Босуэлл тут же с жадностью схватил кошелек.
– А теперь говори, что мне делать? – спросил он.
– Ничего особенного, все очень просто. Ты сейчас же отправишься в небезызвестный тебе дом, назовешься, и тебе там дадут, причем задаром, платье, оружие и лошадь. После того как переоденешься, чтоб тебя ни одна живая душа не признала, пойдешь в какую-нибудь харчевню и поешь вдосталь. Только гляди, ни капли лишней! Дело тебя ждет нешуточное – надо владеть собой. После того как поешь, сядешь на лошадь и выедешь из города по дороге на Мехико. Через полчаса свернешь с нее направо и двинешь дальше вдоль побережья, пока не упрешься в высокую скалу. У ее подножия находится пещера – вход со стороны моря. Ты хорошо меня понял?
– Еще бы! Это ж проще простого.
– Так вот, в той самой пещере ты и встретишь нашего беглеца. Бьюсь об заклад, он будет дрыхнуть без задних ног. Будешь действовать с умом, запросто застанешь его врасплох, а уж остальное зависит от тебя. Главное – не оплошай. А меня, дружище, пока ждут важные дела в крепости – время не терпит. Надеюсь, теперь позволишь оставить тебя?
– Когда и где свидимся снова?
– Сегодня вечером в Гуляй-Разгуляе.
– Да ты что, хочешь, чтоб с меня там шкуру содрали?
– Не бойся, – усмехнулся Онцилла, – я обставил все как надо. Теперь в глазах всей тамошней компании ты сойдешь за доброго малого – тебя, мол, оговорили и решили с тобой поквитаться.
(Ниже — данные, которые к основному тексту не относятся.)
(* ===== verification/DtlsTypes.v ===== *)
(** The vocabulary of the DTLS crate ([crates/dtls]): the errors, the readers
    and writers of [std::io] and byteorder that its codecs are made of, and the
    enumerations that travel as numbers. *)
From Stdlib Require Import Strings.String.
From S2P Require Import Prelude Utf8.

(** [dtls::Error].  The payloads that only carry a text for the log are left
    out; [Io] is the end of the input, the one I/O error an in-memory reader
    has. *)
Inductive DtlsError : Type :=
  | ErrConnClosed
  | ErrDeadlineExceeded
  | ErrBufferTooSmall
  | ErrHandshakeInProgress
  | ErrInvalidContentType
  | ErrInvalidPacketLength
  | ErrCertificateVerifyNoCertificate
  | ErrCipherSuiteNoIntersection
  | ErrClientCertificateNotVerified
  | ErrClientCertificateRequired
  | ErrClientNoMatchingSrtpProfile
  | ErrClientRequiredButNoServerEms
  | ErrCookieMismatch
  | ErrCookieTooLong
  | ErrIdentityNoPsk
  | ErrInvalidCertificate
  | ErrInvalidCipherSpec
  | ErrInvalidCipherSuite
  | ErrInvalidClientKeyExchange
  | ErrInvalidExtensionType
  | ErrInvalidNamedCurve
  | ErrInvalidPrivateKey
  | ErrNamedCurveAndPrivateKeyMismatch
  | ErrInvalidSniFormat
  | ErrNoAvailableCipherSuites
  | ErrNoAvailableSignatureSchemes
  | ErrNoCertificates
  | ErrNoSupportedEllipticCurves
  | ErrUnsupportedProtocolVersion
  | ErrPskAndCertificate
  | ErrPskAndIdentityMustBeSetForClient
  | ErrRequestedButNoSrtpExtension
  | ErrServerMustHaveCertificate
  | ErrServerNoMatchingSrtpProfile
  | ErrServerRequiredButNoClientEms
  | ErrVerifyDataMismatch
  | ErrKeySignatureVerifyUnimplemented
  | ErrLengthMismatch
  | ErrNotEnoughRoomForNonce
  | ErrNotImplemented
  | ErrSequenceNumberOverflow
  | ErrApplicationDataEpochZero
  | ErrUnhandledContextType
  | ErrEmptyFragment
  | ErrAlertFatalOrClose
  | ErrIo
  | ErrUtil
  | ErrUtf8
  | ErrP256
  | ErrRcGen
  | ErrMpscSend
  | ErrKeyingMaterial
  | ErrOther (text : string).
(* ===== verification/DtlsRecord.v ===== *)
(** The record layer of [crates/dtls/record_layer] and the contents it carries:
    [alert/mod.rs], [application_data.rs], [change_cipher_spec/mod.rs] and
    [content.rs]; and [unpack_datagram]. *)
From Stdlib Require Import Strings.String.
From S2P Require Import Prelude DtlsTypes DtlsHandshake.

(** * Contents *)
Record Alert := mkAlert { al_alert_level : AlertLevel; al_alert_description : AlertDescription }.

#[export] Instance Alert_eq_dec : EqDecision Alert.
Proof. solve_decision. Defined.

Definition Alert_marshal (a : Alert) : bytes :=
  write_wire (al_alert_level a) ++ write_wire (al_alert_description a).

Definition Alert_unmarshal : Rd Alert :=
  alert_level ← read_wire;
  alert_description ← read_wire;
  mret (mkAlert alert_level alert_description).

Record ApplicationData := mkApplicationData { ad_data : bytes }.

Definition ApplicationData_marshal (a : ApplicationData) : bytes := ad_data a.
Definition ApplicationData_unmarshal : Rd ApplicationData := data ← read_to_end; mret (mkApplicationData data).

Definition ChangeCipherSpec_marshal : bytes := write_u8 1.

Definition ChangeCipherSpec_unmarshal : Rd unit :=
  data ← read_u8;
  if negb (data =? 1) then rd_raise ErrInvalidCipherSpec else mret tt.

Inductive Content : Type :=
  | CoChangeCipherSpec
  | CoAlert (a : Alert)
  | CoHandshake (h : Handshake)
  | CoApplicationData (a : ApplicationData).

Definition content_type (c : Content) : ContentType :=
  match c with
  | CoChangeCipherSpec => CtChangeCipherSpec
  | CoAlert _ => CtAlert
  | CoHandshake _ => CtHandshake
  | CoApplicationData _ => CtApplicationData
  end.

Definition Content_size (c : Content) : nat :=
  match c with
  | CoChangeCipherSpec => 1
  | CoAlert _ => 2
  | CoHandshake h => Handshake_size h
  | CoApplicationData a => length (ad_data a)
  end.

Definition Content_marshal {P : Profile} (c : Content) : res DtlsError bytes :=
  match c with
  | CoChangeCipherSpec => Ok ChangeCipherSpec_marshal
  | CoAlert a => Ok (Alert_marshal a)
  | CoHandshake h => Handshake_marshal h
  | CoApplicationData a => Ok (ApplicationData_marshal a)
  end.

(** * [record_layer_header.rs] *)
Definition RECORD_LAYER_HEADER_SIZE : nat := 13.
Definition MAX_SEQUENCE_NUMBER : Z := 0xFFFFFFFFFFFF.

Record RecordLayerHeader := mkRecordLayerHeader {
  rl_content_type : ContentType;
  rl_protocol_version : ProtocolVersion;
  rl_epoch : Z;
  rl_sequence_number : Z;
  rl_content_len : Z
}.

#[export] Instance RecordLayerHeader_eq_dec : EqDecision RecordLayerHeader.
Proof. solve_decision. Defined.

#[export] Instance RecordLayerHeader_settable : Settable RecordLayerHeader := fun h =>
  mkRecordLayerHeader (rl_content_type h) (rl_protocol_version h) (rl_epoch h) (rl_sequence_number h)
    (rl_content_len h).

(** The last six bytes of the eight of the [u64] are written. *)
Definition RecordLayerHeader_marshal (h : RecordLayerHeader) : res DtlsError bytes :=
  if MAX_SEQUENCE_NUMBER <? rl_sequence_number h then Err ErrSequenceNumberOverflow
  else
    Ok (write_wire (rl_content_type h) ++ write_version (rl_protocol_version h) ++ write_u16 (rl_epoch h)
        ++ drop 2 (to_be_bytes 8 (rl_sequence_number h)) ++ write_u16 (rl_content_len h)).

Definition RecordLayerHeader_unmarshal : Rd RecordLayerHeader :=
  content_type ← read_wire;
  protocol_version ← read_version;
  epoch ← read_u16;
  be ← read_exact 6;
  let sequence_number := from_be_bytes ([Byte.x00; Byte.x00] ++ be) in
  if bool_decide (protocol_version <> PROTOCOL_VERSION1_0)
     && bool_decide (protocol_version <> PROTOCOL_VERSION1_2)
  then rd_raise ErrUnsupportedProtocolVersion
  else
    content_len ← read_u16;
    mret (mkRecordLayerHeader content_type protocol_version epoch sequence_number content_len).

(** * [record_layer/mod.rs] *)
Record RecordLayer := mkRecordLayer { rl_header : RecordLayerHeader; rl_content : Content }.

#[export] Instance RecordLayer_settable : Settable RecordLayer := fun r =>
  mkRecordLayer (rl_header r) (rl_content r).

Definition RecordLayer_new (protocol_version : ProtocolVersion) (epoch : Z) (content : Content) : RecordLayer :=
  mkRecordLayer
    (mkRecordLayerHeader (content_type content) protocol_version epoch 0
       (wrap 16 (Z.of_nat (Content_size content))))
    content.

Definition RecordLayer_marshal {P : Profile} (r : RecordLayer) : res DtlsError bytes :=
  header ← RecordLayerHeader_marshal (rl_header r);
  content ← Content_marshal (rl_content r);
  Ok (header ++ content).

Definition Content_unmarshal (t : ContentType) : Rd Content :=
  match t with
  | CtAlert => a ← Alert_unmarshal; mret (CoAlert a)
  | CtApplicationData => a ← ApplicationData_unmarshal; mret (CoApplicationData a)
  | CtChangeCipherSpec => _ ← ChangeCipherSpec_unmarshal; mret CoChangeCipherSpec
  | CtHandshake => h ← Handshake_unmarshal; mret (CoHandshake h)
  | CtInvalid => rd_raise (ErrOther "Invalid Content Type")
  end.

Definition RecordLayer_unmarshal : Rd RecordLayer :=
  record_layer_header ← RecordLayerHeader_unmarshal;
  content ← Content_unmarshal (rl_content_type record_layer_header);
  mret (mkRecordLayer record_layer_header content).

(** [fuel] is the length of the datagram: a record takes thirteen bytes or more. *)
Fixpoint unpack_records (fuel offset : nat) (buf : bytes) : res DtlsError (list bytes) :=
  if (length buf =? offset)%nat then Ok []
  else
    match fuel with
    | O => OutOfFuel
    | S fuel' =>
        if (length buf - offset <=? RECORD_LAYER_HEADER_SIZE)%nat then Err ErrInvalidPacketLength
        else
          hi ← index buf (offset + RECORD_LAYER_HEADER_SIZE - 2);
          lo ← index buf (offset + RECORD_LAYER_HEADER_SIZE - 1);
          let pkt_len :=
            (RECORD_LAYER_HEADER_SIZE
             + Z.to_nat (Z.lor (Z.shiftl (u8_of_byte hi) 8) (u8_of_byte lo)))%nat in
          if (length buf <? offset + pkt_len)%nat then Err ErrInvalidPacketLength
          else
            pkt ← slice buf offset (offset + pkt_len);
            out ← unpack_records fuel' (offset + pkt_len) buf;
            Ok (pkt :: out)
    end.

Definition unpack_datagram (buf : bytes) : res DtlsError (list bytes) := unpack_records (length buf) 0 buf.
Так что будь здоров!
– И тебе того же! – процедил в ответ Босуэлл.
И Онцилла ушел.
В XVII веке такое понятие, как филантропия, мало кто знал и оно было не в чести, особенно в Америке. Испанцы – или, по крайней мере, испанское правительство, ибо, по нашему разумению, в высшей степени несправедливо обвинять народ в грехах его правителей, – скажем прямо, никогда не славились добротой. Правосудие в Испании всегда применяло к тем, кого признавало виновным, различные методы принуждения, причем далеко не самые достойные даже для своего времени и считавшиеся варварскими во всех других странах.